Other new lives are significant for their regional importance, among them Henry Jenner (1848–1934), promoter of the Cornish language; Warren James (1792–1841), defender of the customary rights of the Forest of Dean miners; and John Oxtoby (1767–1830), the Yorkshire evangelist who reputedly spent six hours a day on his knees in prayer, earning him the nickname Praying Johnny. Through self-starvation Sarah Jacob (1857–1869), a farmer's daughter from Carmarthenshire, achieved national celebrity as 'the Welsh Fasting Girl'. Lea and Perrins (of sauce fame) are, of course, closely associated with the city of Worcester where they lived and worked. The inclusion of Thomas Raynold (d. 1559), bishop-designate of nearby Hereford, now completes the dictionary's coverage of the Tudor episcopate.

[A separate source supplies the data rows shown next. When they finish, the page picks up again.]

(* ===== verification/RuntimeOwnership.v ===== *)
(** * Runtime ownership snapshots (crates/paraegox-runtime/src/runtime_ownership.rs)

    Immutable observations of the process generations a RuntimeHost owns, the
    admission fence that turns a snapshot into a process-loss observation, and
    the chain of authorities from that loss to an exact-zero cleanup proof. *)

From S2P Require Import Prelude Bytes Slices SortKeys KernelDigest ApplyContracts Assignment AssignmentWire CardInstance Liveness.
Open Scope rust_scope.

(** ** Observations *)

Inductive SideEffectClass := EffectFree | External | UnknownEffect.
#[export] Instance SideEffectClass_eq_dec : EqDecision SideEffectClass.
Proof. solve_decision. Defined.

Definition MAX_PROCESS_DOMAINS : N := 64.
Definition MAX_OBSERVED_INVOCATIONS : N := MAX_TARGET_ASSIGNMENTS * 64.

Inductive ProcessOwnershipLifecycle :=
| OwnershipStarting | OwnershipLive | OwnershipClosing | OwnershipQuarantined.
#[export] Instance ProcessOwnershipLifecycle_eq_dec : EqDecision ProcessOwnershipLifecycle.
Proof. solve_decision. Defined.

Inductive ProcessInvocationOwnershipStage :=
| StateAdmitted | HandoffStarted | StageStarted | CancellationRequested | TerminalDelivered | Uncertain.
#[export] Instance ProcessInvocationOwnershipStage_eq_dec : EqDecision ProcessInvocationOwnershipStage.
Proof. solve_decision. Defined.

Definition crossed_handoff (self : ProcessInvocationOwnershipStage) : bool :=
  match self with StateAdmitted | TerminalDelivered => false | _ => true end.
Definition requires_loss_classification (self : ProcessInvocationOwnershipStage) : bool :=
  crossed_handoff self.

Record ProcessInvocationOwnership := MkProcessInvocationOwnership {
  owned_invocation : InvocationId;
  owned_stage : ProcessInvocationOwnershipStage;
  owned_side_effect : SideEffectClass;
  ipc_credit_held : bool;
  owned_retained_bytes : N;
}.

Record ProcessInstanceOwnership := MkProcessInstanceOwnership {
  owned_instance : InstanceRef;
  owned_generation : InstanceGeneration;
  owned_invocations : list ProcessInvocationOwnership;
}.

Record ProcessOwnershipLimits := MkProcessOwnershipLimits {
  limit_outstanding : N;
  limit_ipc_credit_items : N;
  limit_retained_bytes : N;
  limit_process_tree_members : N;
}.

Record ProcessDomainOwnership := MkProcessDomainOwnership {
  ownership_identity : ProcessGenerationIdentity;
  ownership_lifecycle : ProcessOwnershipLifecycle;
  process_tree_members : N;
  ownership_instances : list ProcessInstanceOwnership;
  ownership_outstanding : N;
  held_ipc_credits : N;
  ownership_retained_bytes : N;
}.

Inductive RuntimeOwnershipError :=
| DomainCapacityExceeded
| InstanceCapacityExceeded
| InvocationCapacityExceeded
| ProcessTreeCapacityExceeded
| RetainedByteCapacityExceeded
| DuplicateDomain
| DuplicateInstance
| DuplicateInvocation
| HostIdentityMismatch
| AdmissionFenceIdentityMismatch
| LossSnapshotNotFenced
| CleanupLineageMismatch
| CleanupOwnershipNotSettled
| CleanupInvocationMismatch
| OwnershipCounterOverflow
| CleanupNotExactZero.

#[export] Instance InvocationId_ord_key : OrdKey InvocationId.
Proof. refine {| key_leb a b := (invocation_value a <=? invocation_value b)%N |}; intros *; rewrite ?N.leb_le; lia. Defined.
#[export] Instance InstanceRef_ord_key : OrdKey InstanceRef.
Proof.
  refine {| key_leb a b := key_leb (instance_ref_bytes a) (instance_ref_bytes b) |}; intros *;
    [apply key_leb_total|apply key_leb_trans].
Defined.
#[export] Instance ProcessDomainRef_ord_key : OrdKey ProcessDomainRef.
Proof.
  refine {| key_leb a b := key_leb (process_domain_bytes a) (process_domain_bytes b) |}; intros *;
    [apply key_leb_total|apply key_leb_trans].
Defined.

Definition instance_ownership_try_new (instance : InstanceRef) (generation : InstanceGeneration)
    (invocations : list ProcessInvocationOwnership)
    : result RuntimeOwnershipError ProcessInstanceOwnership :=
  bail InvocationCapacityExceeded when (MAX_OBSERVED_INVOCATIONS <? len invocations)%N;
  let invocations := sort_by_key owned_invocation invocations in
  bail DuplicateInvocation when adjacent_duplicate owned_invocation invocations;
  Ok {| owned_instance := instance; owned_generation := generation; owned_invocations := invocations |}.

The importance of war and military values for medieval society is apparent in new entries on the soldier Sir Thomas Dagworth (d. 1350) and the crusader Sir John Ryvere (d. after 1364), who became one of the papacy's leading sources of information on the Holy Land. War also brings together two people who received the highest awards for gallantry in later conflicts. In 1854 Charles Davis Lucas (1834–1912), a naval officer serving in the Crimean war, threw overboard a shell which had landed on his ship's deck, the first act for which the Victoria Cross was awarded. In 1940 an air-raid warden, Thomas Hopper Alderson (1903–1965), rescued civilians trapped in bombed-out buildings in Bridlington, Yorkshire, and for his actions became the first recipient of the George Cross, Britain's highest award for bravery by a civilian or service person in a non-combat role.

Our next online update

Our next online update will be published in October 2005, when we highlight modern Irish lives, early modern women writers, and children and adults associated with childhood. October's update also includes a new type of article, the 'navigation article', which focuses on historical groups from all periods. Written by expert authors, navigation articles discuss established groups—people who came together for political, literary, artistic, military, religious, and other purposes—to show connections between lives and to explain common endeavours. Our first set of navigation articles includes essays on the enforcers of Magna Carta, the Cambridge Platonists, and modern political societies such as the Adullamites and the Keep Left group.